::: DATA SHOWN

(* ===== verification/PacketDir.v ===== *)
(** * Packet direction (req_pattern.c)

    Finding the addresses and ports of a captured frame, through VLAN tags and
    VXLAN tunnels, and judging its direction against a request pattern. *)

From Stdlib Require Import Ascii String.
From stdpp Require Import prelude list list_numbers strings relations.
From S2P Require Import Prelude ByteOrder Headers ReqPattern.
Open Scope string_scope.
Open Scope list_scope.
Open Scope Z_scope.

(** ** The code *)

Definition IPPORT_FLAGS_IP : Z := 1.
Definition IPPORT_FLAGS_PORT : Z := 2.
Definition IPPROTO_TCP : Z := 6.
Definition IPPROTO_UDP : Z := 17.

(** [*sip], [*sport], [*dip], [*dport]. *)
Record ipport := IpPort { sip : ip_addr_t; sport : Z; dip : ip_addr_t; dport : Z }.

Section code.
(** The frame and [header->caplen]; a read past the frame is [None]. *)
Context (pkt : list Z) (len : Z).

Definition extract_ipport_from_tcp_layer (off : Z) (e : ipport) : option (Z * ipport) :=
  if len <? off + TCP_HDR_LEN then Some (0, e)
  else
    sp ← load16 (zlen pkt) pkt off;
    dp ← load16 (zlen pkt) pkt (off + 2);
    Some (IPPORT_FLAGS_PORT, IpPort (sip e) (ntohs sp) (dip e) (ntohs dp)).

Definition extract_ipport_from_maybe_vxlan_layer
    (extract_ether : Z -> ipport -> option (Z * ipport)) (off : Z) (e : ipport) : option (Z * ipport) :=
  if len <? off + VXLAN_HEADER_LEN + ETHER_HDR_LEN + IPV4_HDR_LEN then Some (0, e)
  else extract_ether (off + VXLAN_HEADER_LEN) e.

Definition extract_ipport_from_udp_layer
    (extract_ether : Z -> ipport -> option (Z * ipport)) (off : Z) (e : ipport) : option (Z * ipport) :=
  if len <? off + UDP_HDR_LEN then Some (0, e)
  else
    sp ← load16 (zlen pkt) pkt off;
    dp ← load16 (zlen pkt) pkt (off + 2);
    let e := IpPort (sip e) (ntohs sp) (dip e) (ntohs dp) in
    if (4700 <=? dport e) && (dport e <? 4800) then
      '(f, e) ← extract_ipport_from_maybe_vxlan_layer extract_ether (off + UDP_HDR_LEN) e;
      Some (Z.lor IPPORT_FLAGS_PORT f, e)
    else Some (IPPORT_FLAGS_PORT, e).

(** The tail the two IP layers share. *)
Definition extract_l4 (extract_ether : Z -> ipport -> option (Z * ipport)) (proto off : Z) (e : ipport) :
    option (Z * ipport) :=
  if proto =? IPPROTO_TCP then
    '(f, e) ← extract_ipport_from_tcp_layer off e; Some (Z.lor IPPORT_FLAGS_IP f, e)
  else if proto =? IPPROTO_UDP then
    '(f, e) ← extract_ipport_from_udp_layer extract_ether off e; Some (Z.lor IPPORT_FLAGS_IP f, e)
  else Some (IPPORT_FLAGS_IP, e).

Definition extract_ipport_from_ipv4_layer
    (extract_ether : Z -> ipport -> option (Z * ipport)) (off : Z) (e : ipport) : option (Z * ipport) :=
  if len <? off + IPV4_HDR_LEN then Some (0, e)
  else
    b0 ← load8 (zlen pkt) pkt off;
    let ip_hdr_len := Z.land b0 15 * 4 in
    saddr ← load32 (zlen pkt) pkt (off + 12);
    daddr ← load32 (zlen pkt) pkt (off + 16);
    let e := IpPort (IPv4 saddr) 0 (IPv4 daddr) 0 in
    protocol ← load8 (zlen pkt) pkt (off + 9);
    extract_l4 extract_ether protocol (off + ip_hdr_len) e.

Definition extract_ipport_from_ipv6_layer
    (extract_ether : Z -> ipport -> option (Z * ipport)) (off : Z) (e : ipport) : option (Z * ipport) :=
  if len <? off + IPV6_HDR_LEN then Some (0, e)
  else
    saddr ← bread (zlen pkt) pkt (off + 8) 16;
    daddr ← bread (zlen pkt) pkt (off + 24) 16;
    let e := IpPort (IPv6 saddr) 0 (IPv6 daddr) 0 in
    nexthdr ← load8 (zlen pkt) pkt (off + 6);
    extract_l4 extract_ether nexthdr (off + IPV6_HDR_LEN) e.

(** The [while] over the tags: [Some None] is the early return. *)
Fixpoint skip_tags (fuel : nat) (eth_type off : Z) : option (option (Z * Z)) :=
  match fuel with
  | O => None
  | S fuel =>
      if is_vlan_ethertype eth_type then
        if len <? off + VLAN_HDR_LEN then Some None
        else et ← load16 (zlen pkt) pkt (off + 2); skip_tags fuel (ntohs et) (off + VLAN_HDR_LEN)
      else Some (Some (eth_type, off))
  end.

(** One more than the tags that fit. *)
Definition tags_fuel : nat := S (Z.to_nat len).

Fixpoint extract_ipport_from_ether_layer (fuel : nat) (off : Z) (e : ipport) : option (Z * ipport) :=
  match fuel with
  | O => None
  | S fuel =>
      if len <? off + ETHER_HDR_LEN then Some (0, e)
      else
        et ← load16 (zlen pkt) pkt (off + 12);
        r ← skip_tags tags_fuel (ntohs et) (off + ETHER_HDR_LEN);
        match r with
        | None => Some (0, e)
        | Some (eth_type, off) =>
            if eth_type =? ETHERTYPE_IP then
              extract_ipport_from_ipv4_layer (extract_ipport_from_ether_layer fuel) off e
            else if eth_type =? ETHERTYPE_IPV6 then
              extract_ipport_from_ipv6_layer (extract_ipport_from_ether_layer fuel) off e
            else Some (0, e)
        end
  end.

(** One more than the frames that fit inside each other. *)
Definition ether_fuel : nat := S (Z.to_nat len).
End code.

(** The pattern; [None] of [new] is [NULL]. *)
Inductive req_pattern_t :=
| REQ_PATTERN_NONE
| REQ_PATTERN_AUTO (mac_addr : list Z)
| REQ_PATTERN_CUSTOM (node : Node).

Record ReqPatternConfig := { cfg_type : string; cfg_pattern : string }.

Section new.
Context (inet_pton4 : string -> option Z) (inet_pton6 : string -> option (list Z)).
Context (get_mac : string -> option (list Z)) (get_ip : string -> option ip_addr_t).

(** The outer [None] is the parser's fuel. *)
Definition req_pattern_new_from_cfg_adv (cfg : ReqPatternConfig) (ifname : string) :
    option (option req_pattern_t) :=
  if String.eqb (cfg_type cfg) "none" then Some (Some REQ_PATTERN_NONE)
  else if String.eqb (cfg_type cfg) "auto" then Some (option_map REQ_PATTERN_AUTO (get_mac ifname))
  else if String.eqb (cfg_type cfg) "custom" then
    match req_pattern_custom_matcher_init inet_pton4 inet_pton6 get_ip (cfg_pattern cfg) with
    | Some node => Some (option_map REQ_PATTERN_CUSTOM node)
    | None => None
    end
  else Some (Some REQ_PATTERN_NONE).
End new.

(** The uninitialised [sip] and [dip]. *)
Definition no_ipport : ipport := IpPort (IPv4 0) 0 (IPv4 0) 0.

Definition req_pattern_judge_pkt_direction (p : req_pattern_t) (header : pcap_pkthdr) (pkt : list Z) :
    option Z :=
  match p with
  | REQ_PATTERN_NONE => Some PKT_DIR_NONCHECK
  | REQ_PATTERN_AUTO mac_addr =>
      if caplen header <? ETHER_HDR_LEN then Some PKT_DIR_UNKNOWN
      else
        shost ← bread (zlen pkt) pkt 6 6;
        Some (if bool_decide (shost = mac_addr) then PKT_DIR_OUTGOING else PKT_DIR_INCOMING)
  | REQ_PATTERN_CUSTOM node =>
      '(flags, e) ← extract_ipport_from_ether_layer pkt (caplen header) (ether_fuel (caplen header)) 0 no_ipport;
      Some (if negb (Z.land flags IPPORT_FLAGS_IP =? 0) then
              if evaluate node (sip e) (sport e) then PKT_DIR_OUTGOING
              else if evaluate node (dip e) (dport e) then PKT_DIR_INCOMING
              else PKT_DIR_UNKNOWN
            else PKT_DIR_UNKNOWN)
  end.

::::::

▶ _WORK INSTRUCTION_
If a line in the records above has the word "match", copy it out.

▶ _RESULT OF THIS EXERCISE_
  match fuel with
  match fuel with
        match r with
    match req_pattern_custom_matcher_init inet_pton4 inet_pton6 get_ip (cfg_pattern cfg) with
  match p with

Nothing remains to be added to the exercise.